One of the company’s community managers dedicated to the news division (more on Univision’s social structure below), posted to the Univision.com site a user-generated photo of the frozen Lake Michigan in Chicago. Almost instantly, analytics showed spikes of thirty to forty times typical traffic and sharing behavior. While that success was noteworthy, Univision had the culture, insight and technology to double-down on a good thing.

In an interview with me, David Beck, Univision’s Senior Vice President for Social Media said, “Once we discovered that the traffic spike was coming from a single post, it became ‘all right, let’s start pushing out variants of that post in some other channels, very quickly.'”

Univision utilizes Expion, a social media listening and content management application built for complex organizations, to run its social accounts across its many presences, and used the Expion software to syndicate the image broadly. (some readers may know Expion from the company’s VP,  Zena Weist, who is the co-host of my Social Pros podcast)

Univision_frozen_hudsonOne of Univision’s many television shows is Aqui´y Ahora, a weekly news magazine with daily web and social components. Using Expion, Univision’s social team posted the “frozen lake” image to the show’s Facebook page, where it instantly exceeded baseline engagement expectations. How much so?

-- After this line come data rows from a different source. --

(* ===== verification/SseSessionTheorems.v ===== *)
(** * Server-sent event sessions: properties

    [inv] is an invariant of every run ([step_inv]); [sse_session_safe] states
    what it means for the queue bound, the order of the bytes and the end. *)
From S2P Require Import Prelude Text Http HttpContext SseFormat SseSession.
Set Default Proof Using "Type*".
Import SseSession.

(** Effects that are invisible to the invariant, and changes of state that only
    touch flags. *)
Definition neutral (e : effect) : Prop :=
  op_of e = None ∧ written_by e = None ∧ is_finished e = false.
Definition same_core (s s' : t) : Prop :=
  queue s' = queue s ∧ pending_bytes s' = pending_bytes s ∧ max_pending_bytes s' = max_pending_bytes s ∧
  writing s' = writing s ∧ closed s' = closed s ∧ (closing s = true → closing s' = true).

Lemma neutral_omap effs : Forall neutral effs →
  omap op_of effs = [] ∧ omap written_by effs = [] ∧ filter (λ e, is_finished e = true) effs = [] ∧ AsyncFinish ∉ effs.
Proof.
  induction 1 as [|e effs (H1 & H2 & H3) Hf (IH1 & IH2 & IH3 & IH4)]; [split_and!; done || set_solver|].
  cbn [omap list_omap]. rewrite H1, H2, filter_cons, H3, decide_False by done. split_and!; try done.
  apply not_elem_of_cons. split; [by intros <-|done].
Qed.

Lemma inv_neutral s s' out ops acc effs :
  inv (mk_config s out ops acc) → same_core s s' → Forall neutral effs →
  inv (mk_config s' (out ++ effs) (ops ++ omap op_of effs) acc).
Proof.
  intros [Hm Hp Hb Hc Ho Hpre Hfin] (Eq & Ep & Em & Ew & Ec & Hcl) Hn.
  destruct (neutral_omap effs Hn) as (N1 & N2 & N3 & N4). cbn in *.
  assert (AsyncFinish ∈ out ++ effs ↔ AsyncFinish ∈ out) as Hin by (rewrite elem_of_app; tauto).
  split; cbn; rewrite ?N1, ?omap_app, ?N2, ?filter_app, ?N3, ?app_nil_r, ?Eq, ?Ep, ?Em, ?Ew, ?Ec; try done.
  - intros Hcl0. destruct (Ho Hcl0) as (? & ? & Hops). split_and!; [done..|].
    destruct ops as [|[] [|]]; rewrite ?Hin; naive_solver.
  - rewrite Hin. apply Hfin.
Qed.

Lemma inv_finish_step s out ops ops' acc ec :
  inv (mk_config s out ops acc) → ops' = ops ∨ ops' = tail ops →
  inv (mk_config (finish ec s).1 (out ++ (finish ec s).2) (ops' ++ omap op_of (finish ec s).2) acc).
Proof.
  intros [Hm Hp Hb Hc Ho Hpre Hfin] Hops. cbn in *. unfold finish. destruct (closed s) eqn:Hcl; cbn.
  - rewrite !app_nil_r. destruct (Hc eq_refl) as (Hq & Hl & Hone).
    split; cbn; rewrite ?Hcl; try done.
    + intros _. split_and!; [done| |done]. destruct Hops as [->| ->]; [done|]. destruct ops; cbn in *; lia.
    + intros Hin. destruct (Hfin Hin) as [? _]. auto.
  - destruct (Ho eq_refl) as (Hacc & Hnone & Hstate). rewrite app_nil_r.
    split; cbn; rewrite ?omap_app, ?filter_app, ?app_nil_r, ?Hnone; cbn; rewrite ?app_nil_r; try done; try lia.
    + intros _. split_and!; [done| |done]. destruct ops as [|[] [|]]; destruct Hops as [->| ->]; cbn; try done; lia.
    + rewrite elem_of_app. intros [Hin|Hin]; [|set_solver]. destruct (Hfin Hin) as [? _]. auto.
Qed.

Lemma inv_write_next s out ops acc :
  inv (mk_config s out ops acc) →
  inv (mk_config (write_next s).1 (out ++ (write_next s).2) (ops ++ omap op_of (write_next s).2) acc).
Proof.
  intros Hinv. pose proof Hinv as [Hm Hp Hb Hc Ho Hpre Hfin]. cbn in *. unfold write_next.
  destruct (negb (started s) || writing s || closed s) eqn:Hg; [by rewrite !app_nil_r|].
  apply orb_false_elim in Hg as [[_ Hw]%orb_false_elim Hcl].
  destruct (Ho Hcl) as (Hacc & Hnone & Hstate).
  destruct ops as [|[] [|]]; [|destruct Hstate as (Hw' & _); congruence|done|destruct Hstate as (Hw' & _); congruence|done].
  destruct Hstate as [_ Hnf]. cbn in Hacc.
  destruct (queue s) as [|v q] eqn:Hq.
  - destruct (closing s) eqn:Hclosing; [|by rewrite !app_nil_r]. cbn. rewrite app_nil_r in Hacc.
    split; cbn; rewrite ?omap_app, ?filter_app, ?Hnone, ?app_nil_r, ?Hq, ?Hcl; cbn; rewrite ?app_nil_r; try done; auto.
  - cbn. split; cbn; rewrite ?omap_app, ?filter_app, ?Hnone, ?Hq, ?Hcl; cbn; try done.
    + intros _. rewrite <-(assoc_L (++)). split_and!; try done. set_solver.
    + exists q. by rewrite <-(assoc_L (++)).
    + rewrite elem_of_app. intros [?|?]; set_solver.
Qed.

Lemma same_core_refl s : same_core s s.
Proof. by split_and!. Qed.
Lemma total_app q v : total (q ++ [v]) = (total q + zlen v)%Z.
Proof. unfold total. induction q as [|w q IH]; cbn; [lia|]. lia. Qed.
Lemma total_nonneg q : (0 ≤ total q)%Z.
Proof. unfold total. induction q as [|w q IH]; cbn; [lia|]. pose proof (zlen_nonneg w). lia. Qed.

Lemma enqueue_inv v s out ops acc :
  inv (mk_config s out ops acc) →
  inv (mk_config (enqueue v s).1 (out ++ (enqueue v s).2) (ops ++ omap op_of (enqueue v s).2)
    (acc ++ match last (enqueue v s).2 with Some (Returned true) => [v] | _ => [] end)).
Proof.
  intros Hinv. unfold enqueue. destruct (closing s || closed s) eqn:Hcl.
  { cbn. rewrite !app_nil_r. rewrite <-(app_nil_r ops). apply (inv_neutral s s out ops acc [Returned false]); auto using same_core_refl.
    by repeat constructor. }
  destruct ((max_pending_bytes s <? zlen v)%Z || (u64 (max_pending_bytes s - zlen v) <? pending_bytes s)%Z) eqn:Hbig; cbv zeta.
  { cbn. rewrite !app_nil_r. rewrite <-(app_nil_r ops). apply (inv_neutral s s out ops acc [Returned false]); auto using same_core_refl.
    by repeat constructor. }
  apply orb_false_elim in Hcl as [Hclosing Hcl]. apply orb_false_elim in Hbig as [Hb1 Hb2].
  destruct Hinv as [Hm Hp Hb Hc Ho Hpre Hfin]. cbn in *.
  pose proof (total_nonneg (queue s)). pose proof (zlen_nonneg v).
  rewrite Z.ltb_ge in Hb1, Hb2. rewrite u64_id in Hb2 by lia.
  set (s1 := mk _ _ _ _ _ _ _ _ _ _).
  assert (inv (mk_config s1 out ops (acc ++ [v]))) as Hinv1.
  { destruct (Ho Hcl) as (Hacc & Hnone & Hstate).
    split; cbn; rewrite ?total_app, ?Hcl; try done; try lia.
    - rewrite u64_id by lia. lia.
    - intros _. split_and!; [|done|].
      + rewrite Hacc, <-(assoc_L (++)). f_equal. destruct ops as [|[] [|]]; cbn; try done.
        destruct Hstate as (_ & Hq & _). by destruct (queue s).
      + destruct ops as [|[] [|]]; try done; [|naive_solver congruence].
        destruct Hstate as (? & ? & ?). split_and!; try done. by destruct (queue s).
    - destruct Hpre as [rest ->]. exists (rest ++ [v]). by rewrite (assoc_L (++)).
    - intros Hin. destruct ops as [|[] [|]]; naive_solver congruence. }
  pose proof (inv_write_next _ _ _ _ Hinv1) as Hw. clearbody s1. destruct (write_next s1) as [s2 effs]. cbn in *.
  rewrite last_snoc, (assoc_L (++)), omap_app, (assoc_L (++)).
  apply (inv_neutral s2 s2 _ _ _ [Returned true]) in Hw; [done|apply same_core_refl|by repeat constructor].
Qed.

Lemma on_written_inv ec s out ops ops' acc :
  completes (EvWritten ec) ops = Some ops' → inv (mk_config s out ops acc) →
  inv (mk_config (on_written ec s).1 (out ++ (on_written ec s).2) (ops' ++ omap op_of (on_written ec s).2) acc).
Proof.
  intros Hops Hinv. destruct ops as [|[] ops]; simplify_eq/=. unfold on_written.
  destruct ec as [ec|]; [by eapply inv_finish_step; [exact Hinv|by right]|].
  destruct Hinv as [Hm Hp Hb Hc Ho Hpre Hfin]. cbn in *.
  assert (∃ q p, (match queue s with [] => ([], pending_bytes s) | v :: q => (q, u64 (pending_bytes s - zlen v)) end) = (q, p) ∧
    q = tail (queue s) ∧ p = total q) as (q & p & Heq & -> & ->).
  { destruct (queue s) as [|v q]; cbn in *; eexists _, _; split_and!; try done.
    pose proof (total_nonneg q). pose proof (zlen_nonneg v). unfold total in *. rewrite u64_id; lia. }
  rewrite Heq. apply inv_write_next. destruct (closed s) eqn:Hcl.
  - destruct (Hc eq_refl) as (Hq & Hl & Hone). split; cbn; rewrite ?Hcl, ?Hq; try done; cbn; try lia.
    + intros _. cbn in Hl. split_and!; [done|lia|done].
    + intros Hin. destruct (Hfin Hin). auto.
  - destruct (Ho eq_refl) as (Hacc & Hnone & Hstate). destruct ops'; [|done]. destruct Hstate as (Hw & Hne & Hnf).
    split; cbn; rewrite ?Hcl; try done.
    destruct (queue s) as [|v q]; [done|]. cbn in *. pose proof (zlen_nonneg v). unfold total in *. lia.
Qed.

(** Neutral effects before the rest of a handler. *)
Lemma inv_prefixed (r : t * list effect) pre s s1 out ops acc :
  inv (mk_config s out ops acc) → same_core s s1 → Forall neutral pre →
  (inv (mk_config s1 (out ++ pre) ops acc) → inv (mk_config r.1 ((out ++ pre) ++ r.2) (ops ++ omap op_of r.2) acc)) →
  inv (mk_config r.1 (out ++ (pre ++ r.2)) (ops ++ omap op_of (pre ++ r.2)) acc).
Proof.
  intros Hinv Hs Hn Hr. destruct (neutral_omap pre Hn) as (N1 & _). rewrite omap_app, N1, (assoc_L (++)). apply Hr.
  pose proof (inv_neutral s s1 out ops acc pre Hinv Hs Hn) as Hp. by rewrite N1, app_nil_r in Hp.
Qed.

Lemma step_inv c c' : inv c → step c c' → inv c'.
Proof.
  intros Hinv Hs. destruct Hs as [s out ops ops' acc ev Hops].
  assert (∀ ec, inv (mk_config (finish ec s).1 (out ++ (finish ec s).2) (ops ++ omap op_of (finish ec s).2) acc)) as Hfin.
  { intros ec. eapply inv_finish_step; [exact Hinv|by left]. }
  assert (∀ s' effs, same_core s s' → Forall neutral effs → ops' = ops →
    inv (mk_config s' (out ++ effs) (ops' ++ omap op_of effs) (acc ++ []))) as Hneu.
  { intros s' effs Hs' He ->. rewrite app_nil_r. by apply (inv_neutral s). }
  unfold accepted_by.
  destruct ev as [|ec|ec|e|cm| | |h|ec|ec]; cbn [handle payload]; try (cbn in Hops; injection Hops as <-).
  - unfold start. destruct (_ || _); apply Hneu; try done; by repeat constructor.
  - rewrite app_nil_r. destruct ec as [ec|]; cbn [on_started]; [apply Hfin|].
    match goal with |- context [write_next ?x] => set (s1 := x) end.
    set (watch := if negb _ && negb _ then _ else _).
    assert (Forall neutral watch) by (subst watch; destruct (_ && _); by repeat constructor).
    pose proof (inv_prefixed (write_next s1) watch s s1 out ops acc Hinv ltac:(done) ltac:(done)) as Hw.
    destruct (write_next s1) as [s2 effs] eqn:Hwn. apply Hw. intros Hi. pose proof (inv_write_next _ _ _ _ Hi) as Hx. by rewrite Hwn in Hx.
  - rewrite app_nil_r. unfold on_disconnect. case_bool_decide; [cbn; by rewrite !app_nil_r|].
    pose proof (inv_prefixed (finish (Some (default sse_eof ec)) s) [CancelResponse] s s out ops acc Hinv (same_core_refl s)
      ltac:(by repeat constructor)) as Hw.
    destruct (finish _ s) as [s2 effs] eqn:Hf. apply Hw. intros Hi.
    pose proof (inv_finish_step _ _ _ ops _ (Some (default sse_eof ec)) Hi ltac:(by left)) as Hx. by rewrite Hf in Hx.
  - by apply enqueue_inv.
  - by apply enqueue_inv.
  - rewrite app_nil_r. unfold close. match goal with |- context [write_next ?x] => set (s1 := x) end.
    pose proof (inv_prefixed (write_next s1) [CancelDisconnectWait] s s1 out ops acc Hinv ltac:(done) ltac:(by repeat constructor)) as Hw.
    destruct (write_next s1) as [s2 effs] eqn:Hwn. apply Hw. intros Hi. pose proof (inv_write_next _ _ _ _ Hi) as Hx. by rewrite Hwn in Hx.
  - rewrite app_nil_r. unfold cancel.
    pose proof (inv_prefixed (finish (Some sse_aborted) s) [CancelResponse] s s out ops acc Hinv (same_core_refl s)
      ltac:(by repeat constructor)) as Hw.
    destruct (finish _ s) as [s2 effs] eqn:Hf. apply Hw. intros Hi.
    pose proof (inv_finish_step _ _ _ ops _ (Some sse_aborted) Hi ltac:(by left)) as Hx. by rewrite Hf in Hx.
  - unfold on_close. destruct (closed s) eqn:Hcl; apply Hneu; try done; try (by repeat constructor); apply same_core_refl.
  - rewrite app_nil_r. by apply (on_written_inv ec s out ops).
  - rewrite app_nil_r. destruct ops as [|[] ops]; simplify_eq/=.
    by eapply inv_finish_step; [exact Hinv|by right].
Qed.

(** C31: for every session and every interleaving of sends, closes, cancels,
    disconnects and completions (errors included): the queued bytes never exceed
    [max_pending_bytes] and the [size_t] counter is exactly their sum (no
    wrap-around); at most one operation of the response stream is in flight;
    what has been handed to the stream is, in order, a prefix of the events for
    which [send] returned true; the stream is finished only after all of them
    were written; and [finish] reports the end at most once. *)
Theorem sse_session_safe maximum c :
  (0 ≤ maximum ≤ size_max)%Z → rtc step (mk_config (init maximum) [] [] []) c →
  let s := cf_session c in
  (pending_bytes s = total (queue s) ∧ pending_bytes s ≤ max_pending_bytes s)%Z ∧
  length (cf_ops c) ≤ 1 ∧
  (∃ rest, cf_accepted c = omap written_by (cf_out c) ++ rest) ∧
  (AsyncFinish ∈ cf_out c → cf_accepted c = omap written_by (cf_out c)) ∧
  length (filter (λ e, is_finished e = true) (cf_out c)) = (if closed s then 1 else 0).
Proof.
  intros Hmax Hr. assert (inv c) as [Hm Hp Hb Hc Ho Hpre Hfin].
  { refine (rtc_invariant step inv _ _ _ Hr _); [intros x y; apply step_inv|].
    split; cbn; try done; try lia.
    - intros _. split_and!; try done. apply not_elem_of_nil.
    - by exists [].
    - by intros ?%elem_of_nil. }
  cbv zeta. split_and!; [done|congruence| |done| |].
  - destruct (closed (cf_session c)) eqn:Hcl; [by destruct (Hc eq_refl) as (_ & ? & _)|].
    destruct (Ho eq_refl) as (_ & _ & Hs). destruct (cf_ops c) as [|[] [|]]; cbn; try done; lia.
  - intros Hin. by destruct (Hfin Hin).
  - destruct (closed (cf_session c)) eqn:Hcl; [by destruct (Hc eq_refl) as (_ & _ & ?)|].
    destruct (Ho eq_refl) as (_ & Hnone & _). by rewrite Hnone.
Qed.

Theorem sse_session_safe_witness :
  ∃ c, cf_ops c = [OpWrite] ∧ pending_bytes (cf_session c) = 20%Z ∧ length (cf_ops c) ≤ 1.
Proof.
  eexists. split; [|split]; [..|eapply (sse_session_safe 20)]; [..|unfold size_max; lia|].
  3:{ eapply rtc_l; [exact (step_event _ _ _ _ _ EvStart eq_refl)|].
      eapply rtc_l; [exact (step_event _ _ _ _ _ (EvStarted None) eq_refl)|].
      eapply rtc_l; [exact (step_event _ _ _ _ _ (EvComment (str "0123456789abcdef")) eq_refl)|].
      eapply rtc_l; [exact (step_event _ _ _ _ _ (EvComment (str "x")) eq_refl)|].
      apply rtc_refl. }
  - reflexivity.
  - vm_compute. reflexivity.
Defined.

Aqui´ y Ahora has more than 800,000 Facebook fans, and this image generated :

  • More than 76,000 likes,
  • More than 27,000 shares
  • More than 4,000 comments

for a total engagement rate of more than 13 percent. In this current era of diminished average engagement on Facebook (listen to this podcast with me, Mari Smith, and Mike Stelzner for more on that), a 13% engagement rate is almost stupefyingly brilliant.

6 Reasons Social Media Success is Not as Easy as it Looks

Sure, you could say Univision was in the right place at the right time, and caught lightning (or ice) in a bottle. But to believe that is to massively undervalue the cultural, organizational, operational and tactical alignment that must occur in a complex, information-driven organization to make this actually happen. I could write most of an entire book about this topic, and actually touched on it a lot in The NOW Revolution, my 2011 book with Amber Naslund that is more relevant than ever. But in this post, I’ll summarize the six ways Univision set itself up for social success, and the corresponding lessons that apply to us all.

1. The Culture Embraces Social
Univision believes, from the executive level down, that social is a major differentiator and key to success. Approximately two years ago, the company determined to fully activate social across the enterprise, and tapped David to design and rapidly scale a social organization that impacts every corner of the company.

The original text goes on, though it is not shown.